In [None]:
# Initialize Otter
import otter
grader = otter.Notebook("assignment1.ipynb")

## Introduction to Pandas and Scikit-Learn

Pandas is a powerful data manipulation and analysis library for Python. It provides data structures like DataFrames and Series that allow for efficient handling of structured data. Pandas is particularly useful for tasks such as reading and writing data in various formats, data cleaning, merging datasets, and performing complex operations on data.

Scikit-learn, on the other hand, is a machine learning library for Python. It provides a wide range of supervised and unsupervised learning algorithms, as well as tools for model selection, evaluation, and preprocessing. Scikit-learn is designed to be user-friendly and efficient, making it a popular choice for both beginners and experienced data scientists.

Together, Pandas and Scikit-learn form a powerful combination for data analysis and machine learning tasks. Pandas is often used to prepare and manipulate data, which can then be fed into Scikit-learn models for training and prediction.

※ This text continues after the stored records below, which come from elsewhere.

Definition vcpu_precheck (v : vptr) : M hv Z :=
  x <~ get_vcpu v ;;
  let vprocessor_id := vqueue_to_vprocessor_id (vqueue_id x) in
  n <~ vnum_cpus ;;
  if n <=? vprocessor_id then ret (- EINVAL) else
  target <~ get_cpu vprocessor_id ;;
  let sup := support vprocessor_id in
  let c := conf v in
  if negb (unrestricted_guest sup) || negb (ept sup) then ret (- EOPNOTSUPP) else
  if vpid_enabled c && (negb (vpid_support sup) || negb (invvpid_single sup))
  then ret (- EOPNOTSUPP) else
  if vpid_enabled c && (vpid c =? 0) then ret (- EINVAL) else
  if ept_ve c && negb (ept_ve_support sup) then ret (- EOPNOTSUPP) else
  if negb (Z.shiftr (vlaunch_rip c) 16 =? 0) then ret (- EINVAL) else
  if terminate (metadata x) then ret (- EINVAL) else
  if VSCHED_MAX_CRITICALITY <? criticality (metadata x) then ret (- EINVAL) else
  if 0 <? preemption_count x then ret (- EINVAL) else
  if negb (vis_vboot_state_valid (vboot_state c)) then ret (- EINVAL) else
  if negb (aligned (io_bitmap_a_phys c) 0xfff) then ret (- EINVAL) else
  if negb (aligned (io_bitmap_b_phys c) 0xfff) then ret (- EINVAL) else
  if negb (aligned (msr_bitmap_phys c) 0xfff) then ret (- EINVAL) else
  if negb (aligned (vmcs_phys c) 0xfff) then ret (- EINVAL) else
  if negb (aligned (ve_info_area_phys c) 0xfff) then ret (- EINVAL) else
  if negb (vexit_load_count c =? 0) &&
     (negb (aligned (vexit_msr_load_area_phys c) 0xf) || (msr_area_max sup <? vexit_load_count c))
  then ret (- EINVAL) else
  if negb (msr_load_save_count c =? 0) &&
     (negb (aligned (msr_load_save_area_phys c) 0xf) || (msr_area_max sup <? msr_load_save_count c))
  then ret (- EINVAL) else
  if negb (bmp256_ffs (subscribed_vectors x) =? -1) then ret (- EINVAL) else
  if negb (bmp256_within (allowed_external_vectors x) (available_vectors target))
  then ret (- EINVAL) else
  ret 0.

(** The loop over [criticality_perms]: the permission at [i] and the next
    [n - 1] are sound. *)
Fixpoint precheck_perms (n : nat) (i : Z) (perms : gmap Z vcriticality_perm_t) : M hv Z :=
  match n with
  | O => ret 0
  | S n =>
      match perms !! i with
      | None => mfault FBounds
      | Some perm =>
          if perm_write perm && (VSCHED_MAX_CRITICALITY <? max_criticality_writeable perm)
          then ret (- EINVAL) else precheck_perms n (i + 1) perms
      end
  end.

In this assignment, we'll start with the fundamentals of data loading/manipulatin in pandas, then move on to basics of scikit-learn.

## Pandas

In [None]:
import pandas as pd
import numpy as np
import matplotlib.pyplot as plt

In [None]:
df = pd.read_csv('adult.csv')

#### Let's take a quick look at the dataset. We'll use the .head() function to view the first 5 records of the dataset.

In [None]:
df.head()

## Part 1: Data Loading and pre-processing

### Feel free to refer to the course notes on [pandas](https://tools4ds.github.io/DS701-Course-Notes/02B-Pandas.html) for the following questions.

**Question 1a**: Write a function `get_rows_and_columns` that takes as input a CSV filename, loads this file into a Pandas dataframe, and returns a tuple of the number of rows and columns in the dataframe.

In [None]:
def get_rows_and_columns(file_path):
    ...

In [None]:
grader.check("q1a")

**Question 1b**: Write a function `compute_missing_percentage` that converts '?' to NaN and returns the percentage of missing data (i.e., NaNs) for each column in the dataset.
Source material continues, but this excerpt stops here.